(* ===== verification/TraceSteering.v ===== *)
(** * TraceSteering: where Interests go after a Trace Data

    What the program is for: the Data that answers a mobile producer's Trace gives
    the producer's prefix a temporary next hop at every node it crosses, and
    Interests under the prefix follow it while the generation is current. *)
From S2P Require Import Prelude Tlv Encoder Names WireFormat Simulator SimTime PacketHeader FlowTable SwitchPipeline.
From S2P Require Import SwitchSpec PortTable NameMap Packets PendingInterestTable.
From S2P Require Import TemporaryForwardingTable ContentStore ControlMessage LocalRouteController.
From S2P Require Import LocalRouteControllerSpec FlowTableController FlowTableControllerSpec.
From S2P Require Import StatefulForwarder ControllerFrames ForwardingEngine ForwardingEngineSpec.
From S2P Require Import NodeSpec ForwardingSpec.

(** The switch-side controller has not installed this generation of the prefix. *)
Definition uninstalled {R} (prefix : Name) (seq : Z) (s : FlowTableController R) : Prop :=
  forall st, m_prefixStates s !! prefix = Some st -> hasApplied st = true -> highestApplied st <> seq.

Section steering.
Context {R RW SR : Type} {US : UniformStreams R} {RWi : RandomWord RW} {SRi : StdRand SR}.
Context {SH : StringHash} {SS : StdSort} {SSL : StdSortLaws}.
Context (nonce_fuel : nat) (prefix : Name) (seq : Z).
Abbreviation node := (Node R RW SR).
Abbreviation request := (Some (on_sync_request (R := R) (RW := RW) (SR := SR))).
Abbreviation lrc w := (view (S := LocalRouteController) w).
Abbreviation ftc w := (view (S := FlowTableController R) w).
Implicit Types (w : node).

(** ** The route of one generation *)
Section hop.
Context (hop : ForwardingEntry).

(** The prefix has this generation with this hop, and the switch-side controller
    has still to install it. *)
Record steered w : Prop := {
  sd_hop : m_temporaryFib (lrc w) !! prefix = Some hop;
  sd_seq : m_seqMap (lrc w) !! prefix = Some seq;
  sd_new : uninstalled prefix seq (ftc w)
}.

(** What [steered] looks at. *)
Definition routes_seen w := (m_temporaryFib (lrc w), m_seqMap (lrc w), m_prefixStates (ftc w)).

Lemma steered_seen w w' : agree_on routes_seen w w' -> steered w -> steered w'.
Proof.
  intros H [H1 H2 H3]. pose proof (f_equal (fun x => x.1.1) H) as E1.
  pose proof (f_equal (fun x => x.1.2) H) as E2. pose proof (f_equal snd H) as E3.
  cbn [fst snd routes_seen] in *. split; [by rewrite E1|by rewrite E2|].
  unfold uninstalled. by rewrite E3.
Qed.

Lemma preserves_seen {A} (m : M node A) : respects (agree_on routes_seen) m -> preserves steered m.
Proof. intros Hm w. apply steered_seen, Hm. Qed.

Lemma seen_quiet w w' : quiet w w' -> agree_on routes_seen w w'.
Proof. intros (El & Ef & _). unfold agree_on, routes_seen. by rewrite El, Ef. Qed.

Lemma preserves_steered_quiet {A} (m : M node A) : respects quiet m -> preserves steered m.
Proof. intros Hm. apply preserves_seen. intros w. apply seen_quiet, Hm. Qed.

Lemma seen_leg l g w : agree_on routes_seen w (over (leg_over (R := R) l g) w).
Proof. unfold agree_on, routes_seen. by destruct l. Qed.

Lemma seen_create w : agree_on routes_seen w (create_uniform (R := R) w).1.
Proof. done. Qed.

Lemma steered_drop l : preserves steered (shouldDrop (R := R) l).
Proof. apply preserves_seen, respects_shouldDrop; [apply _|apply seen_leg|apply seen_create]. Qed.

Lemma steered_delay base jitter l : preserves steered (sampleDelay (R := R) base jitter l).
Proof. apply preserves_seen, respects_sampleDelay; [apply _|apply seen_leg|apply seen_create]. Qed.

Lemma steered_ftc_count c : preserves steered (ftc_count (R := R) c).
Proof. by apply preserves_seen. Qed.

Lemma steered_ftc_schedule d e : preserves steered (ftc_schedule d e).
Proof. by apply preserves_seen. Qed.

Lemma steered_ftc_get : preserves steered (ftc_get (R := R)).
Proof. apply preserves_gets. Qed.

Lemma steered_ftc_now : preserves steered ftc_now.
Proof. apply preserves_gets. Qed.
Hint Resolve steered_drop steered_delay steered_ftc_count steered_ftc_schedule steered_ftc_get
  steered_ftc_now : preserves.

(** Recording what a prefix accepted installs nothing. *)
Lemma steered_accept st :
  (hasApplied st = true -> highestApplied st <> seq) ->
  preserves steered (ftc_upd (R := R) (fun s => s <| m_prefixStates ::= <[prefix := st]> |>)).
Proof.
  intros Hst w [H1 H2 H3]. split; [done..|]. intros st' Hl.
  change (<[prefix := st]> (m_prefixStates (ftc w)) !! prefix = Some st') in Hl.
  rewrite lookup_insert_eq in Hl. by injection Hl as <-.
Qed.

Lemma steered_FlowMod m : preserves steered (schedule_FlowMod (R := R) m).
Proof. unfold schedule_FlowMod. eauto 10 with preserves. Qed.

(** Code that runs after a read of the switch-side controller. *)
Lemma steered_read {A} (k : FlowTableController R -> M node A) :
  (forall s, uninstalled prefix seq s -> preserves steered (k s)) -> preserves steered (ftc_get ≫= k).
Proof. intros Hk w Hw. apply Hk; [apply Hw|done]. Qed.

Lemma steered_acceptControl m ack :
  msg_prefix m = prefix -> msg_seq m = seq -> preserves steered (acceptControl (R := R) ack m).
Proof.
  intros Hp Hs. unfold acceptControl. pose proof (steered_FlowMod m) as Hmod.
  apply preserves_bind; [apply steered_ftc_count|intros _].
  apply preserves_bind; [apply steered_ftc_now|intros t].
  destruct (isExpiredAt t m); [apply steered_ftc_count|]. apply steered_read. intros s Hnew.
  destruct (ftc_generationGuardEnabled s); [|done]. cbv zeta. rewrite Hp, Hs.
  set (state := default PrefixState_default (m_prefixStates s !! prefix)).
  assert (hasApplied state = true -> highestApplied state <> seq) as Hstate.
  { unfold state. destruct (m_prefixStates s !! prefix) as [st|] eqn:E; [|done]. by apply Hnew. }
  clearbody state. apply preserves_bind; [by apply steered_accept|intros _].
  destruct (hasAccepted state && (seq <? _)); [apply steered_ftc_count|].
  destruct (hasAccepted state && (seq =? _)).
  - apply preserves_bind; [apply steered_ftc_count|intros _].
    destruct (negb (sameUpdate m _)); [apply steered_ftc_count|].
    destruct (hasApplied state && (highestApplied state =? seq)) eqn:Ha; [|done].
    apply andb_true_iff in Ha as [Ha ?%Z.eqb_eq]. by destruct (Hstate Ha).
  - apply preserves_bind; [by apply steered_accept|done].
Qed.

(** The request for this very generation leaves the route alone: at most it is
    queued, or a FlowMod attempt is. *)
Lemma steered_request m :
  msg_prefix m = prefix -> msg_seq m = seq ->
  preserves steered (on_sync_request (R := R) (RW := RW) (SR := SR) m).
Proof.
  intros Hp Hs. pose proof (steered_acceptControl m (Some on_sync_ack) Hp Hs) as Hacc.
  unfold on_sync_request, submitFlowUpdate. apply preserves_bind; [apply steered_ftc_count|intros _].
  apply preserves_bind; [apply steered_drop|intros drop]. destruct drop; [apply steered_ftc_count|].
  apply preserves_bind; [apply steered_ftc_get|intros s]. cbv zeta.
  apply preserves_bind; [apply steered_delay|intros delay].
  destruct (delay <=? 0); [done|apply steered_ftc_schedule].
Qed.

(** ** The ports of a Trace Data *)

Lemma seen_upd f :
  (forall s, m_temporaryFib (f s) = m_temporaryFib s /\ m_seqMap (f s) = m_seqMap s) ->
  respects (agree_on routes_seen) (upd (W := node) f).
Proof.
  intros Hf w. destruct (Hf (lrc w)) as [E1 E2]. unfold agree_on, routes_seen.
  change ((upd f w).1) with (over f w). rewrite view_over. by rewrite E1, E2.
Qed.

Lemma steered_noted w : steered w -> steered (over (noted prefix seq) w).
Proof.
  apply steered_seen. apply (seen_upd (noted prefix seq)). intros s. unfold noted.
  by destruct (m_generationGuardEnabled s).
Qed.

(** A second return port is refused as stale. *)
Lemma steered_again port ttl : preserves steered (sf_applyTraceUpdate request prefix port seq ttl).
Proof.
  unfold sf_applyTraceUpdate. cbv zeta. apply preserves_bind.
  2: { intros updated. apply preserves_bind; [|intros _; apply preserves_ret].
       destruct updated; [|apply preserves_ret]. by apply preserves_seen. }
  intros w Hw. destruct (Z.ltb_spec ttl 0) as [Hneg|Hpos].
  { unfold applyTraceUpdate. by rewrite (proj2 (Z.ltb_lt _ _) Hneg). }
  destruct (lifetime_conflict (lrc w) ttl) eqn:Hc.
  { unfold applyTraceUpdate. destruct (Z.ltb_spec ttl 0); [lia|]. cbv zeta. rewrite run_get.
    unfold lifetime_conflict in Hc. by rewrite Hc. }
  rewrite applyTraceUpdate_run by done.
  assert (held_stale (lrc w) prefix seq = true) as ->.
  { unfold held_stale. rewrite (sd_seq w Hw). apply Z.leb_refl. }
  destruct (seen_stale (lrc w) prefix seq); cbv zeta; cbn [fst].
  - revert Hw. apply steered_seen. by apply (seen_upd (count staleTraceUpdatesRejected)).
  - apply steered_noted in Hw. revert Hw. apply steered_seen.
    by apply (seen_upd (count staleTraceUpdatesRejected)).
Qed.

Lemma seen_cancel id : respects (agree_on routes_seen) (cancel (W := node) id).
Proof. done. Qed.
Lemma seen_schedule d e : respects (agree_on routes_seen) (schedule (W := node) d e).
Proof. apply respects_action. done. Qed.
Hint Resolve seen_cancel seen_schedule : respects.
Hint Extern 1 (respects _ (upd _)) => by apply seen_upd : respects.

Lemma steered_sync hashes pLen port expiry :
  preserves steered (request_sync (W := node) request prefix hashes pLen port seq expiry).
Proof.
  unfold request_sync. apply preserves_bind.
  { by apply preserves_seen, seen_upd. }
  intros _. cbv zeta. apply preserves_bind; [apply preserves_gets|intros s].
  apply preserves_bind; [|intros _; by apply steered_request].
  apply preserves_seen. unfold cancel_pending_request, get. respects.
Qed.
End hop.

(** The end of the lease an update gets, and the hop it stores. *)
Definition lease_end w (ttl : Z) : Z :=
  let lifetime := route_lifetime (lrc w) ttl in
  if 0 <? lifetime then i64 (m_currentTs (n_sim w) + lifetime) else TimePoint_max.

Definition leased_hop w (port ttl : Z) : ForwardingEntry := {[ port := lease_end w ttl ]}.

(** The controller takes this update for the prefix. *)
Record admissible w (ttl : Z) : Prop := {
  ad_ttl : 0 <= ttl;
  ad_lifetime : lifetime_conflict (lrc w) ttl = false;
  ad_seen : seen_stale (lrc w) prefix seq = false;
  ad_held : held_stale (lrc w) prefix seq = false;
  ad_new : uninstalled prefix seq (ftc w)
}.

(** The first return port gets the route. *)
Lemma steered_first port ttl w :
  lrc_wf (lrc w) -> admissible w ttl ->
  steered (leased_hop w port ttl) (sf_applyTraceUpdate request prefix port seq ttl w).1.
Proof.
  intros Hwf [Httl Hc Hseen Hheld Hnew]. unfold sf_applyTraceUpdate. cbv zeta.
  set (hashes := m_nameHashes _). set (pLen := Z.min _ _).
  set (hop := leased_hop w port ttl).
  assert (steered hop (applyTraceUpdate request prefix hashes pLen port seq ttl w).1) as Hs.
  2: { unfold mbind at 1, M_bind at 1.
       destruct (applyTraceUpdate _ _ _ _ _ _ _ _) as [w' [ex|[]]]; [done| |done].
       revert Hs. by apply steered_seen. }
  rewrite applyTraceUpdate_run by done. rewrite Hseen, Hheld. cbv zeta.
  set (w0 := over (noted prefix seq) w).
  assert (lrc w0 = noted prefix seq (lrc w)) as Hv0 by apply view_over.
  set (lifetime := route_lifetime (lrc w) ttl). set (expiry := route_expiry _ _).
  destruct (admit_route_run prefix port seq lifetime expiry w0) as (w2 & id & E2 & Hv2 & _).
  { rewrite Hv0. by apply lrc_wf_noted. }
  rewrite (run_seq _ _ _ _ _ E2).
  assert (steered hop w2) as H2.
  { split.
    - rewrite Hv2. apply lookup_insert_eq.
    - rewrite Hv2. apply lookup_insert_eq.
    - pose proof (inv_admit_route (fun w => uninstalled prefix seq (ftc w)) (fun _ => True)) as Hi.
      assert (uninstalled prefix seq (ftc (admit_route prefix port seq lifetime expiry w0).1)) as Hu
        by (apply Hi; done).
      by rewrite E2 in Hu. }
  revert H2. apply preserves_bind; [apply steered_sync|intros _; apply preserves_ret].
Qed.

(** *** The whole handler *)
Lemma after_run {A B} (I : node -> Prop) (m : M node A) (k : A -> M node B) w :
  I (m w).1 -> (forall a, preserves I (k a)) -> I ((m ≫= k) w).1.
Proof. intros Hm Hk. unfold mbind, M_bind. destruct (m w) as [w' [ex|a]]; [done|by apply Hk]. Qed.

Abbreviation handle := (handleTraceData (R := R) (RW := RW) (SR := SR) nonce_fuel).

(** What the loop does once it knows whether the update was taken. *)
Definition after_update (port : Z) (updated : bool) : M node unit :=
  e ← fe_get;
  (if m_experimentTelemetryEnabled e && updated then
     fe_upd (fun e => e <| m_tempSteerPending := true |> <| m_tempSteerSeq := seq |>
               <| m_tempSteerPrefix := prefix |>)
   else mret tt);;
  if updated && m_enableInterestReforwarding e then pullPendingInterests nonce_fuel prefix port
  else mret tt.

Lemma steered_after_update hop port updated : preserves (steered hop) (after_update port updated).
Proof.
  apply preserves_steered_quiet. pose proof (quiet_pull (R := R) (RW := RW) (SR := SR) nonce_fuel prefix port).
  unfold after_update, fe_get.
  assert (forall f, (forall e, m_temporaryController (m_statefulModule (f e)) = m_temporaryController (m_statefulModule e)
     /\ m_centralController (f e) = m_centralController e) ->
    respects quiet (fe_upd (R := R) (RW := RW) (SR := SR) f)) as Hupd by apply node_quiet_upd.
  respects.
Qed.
+++
• [YOUR ASSIGNMENT]: Please transcribe only the lines in the records above running from the line that has "(forall s, uninstalled" through the line that has "apply preserves_bind; [apply steered_delay|intros", both included, exactly as they appear.

• [RESPONSE TO THIS TASK]:
  (forall s, uninstalled prefix seq s -> preserves steered (k s)) -> preserves steered (ftc_get ≫= k).
Proof. intros Hk w Hw. apply Hk; [apply Hw|done]. Qed.

Lemma steered_acceptControl m ack :
  msg_prefix m = prefix -> msg_seq m = seq -> preserves steered (acceptControl (R := R) ack m).
Proof.
  intros Hp Hs. unfold acceptControl. pose proof (steered_FlowMod m) as Hmod.
  apply preserves_bind; [apply steered_ftc_count|intros _].
  apply preserves_bind; [apply steered_ftc_now|intros t].
  destruct (isExpiredAt t m); [apply steered_ftc_count|]. apply steered_read. intros s Hnew.
  destruct (ftc_generationGuardEnabled s); [|done]. cbv zeta. rewrite Hp, Hs.
  set (state := default PrefixState_default (m_prefixStates s !! prefix)).
  assert (hasApplied state = true -> highestApplied state <> seq) as Hstate.
  { unfold state. destruct (m_prefixStates s !! prefix) as [st|] eqn:E; [|done]. by apply Hnew. }
  clearbody state. apply preserves_bind; [by apply steered_accept|intros _].
  destruct (hasAccepted state && (seq <? _)); [apply steered_ftc_count|].
  destruct (hasAccepted state && (seq =? _)).
  - apply preserves_bind; [apply steered_ftc_count|intros _].
    destruct (negb (sameUpdate m _)); [apply steered_ftc_count|].
    destruct (hasApplied state && (highestApplied state =? seq)) eqn:Ha; [|done].
    apply andb_true_iff in Ha as [Ha ?%Z.eqb_eq]. by destruct (Hstate Ha).
  - apply preserves_bind; [by apply steered_accept|done].
Qed.

(** The request for this very generation leaves the route alone: at most it is
    queued, or a FlowMod attempt is. *)
Lemma steered_request m :
  msg_prefix m = prefix -> msg_seq m = seq ->
  preserves steered (on_sync_request (R := R) (RW := RW) (SR := SR) m).
Proof.
  intros Hp Hs. pose proof (steered_acceptControl m (Some on_sync_ack) Hp Hs) as Hacc.
  unfold on_sync_request, submitFlowUpdate. apply preserves_bind; [apply steered_ftc_count|intros _].
  apply preserves_bind; [apply steered_drop|intros drop]. destruct drop; [apply steered_ftc_count|].
  apply preserves_bind; [apply steered_ftc_get|intros s]. cbv zeta.
  apply preserves_bind; [apply steered_delay|intros delay].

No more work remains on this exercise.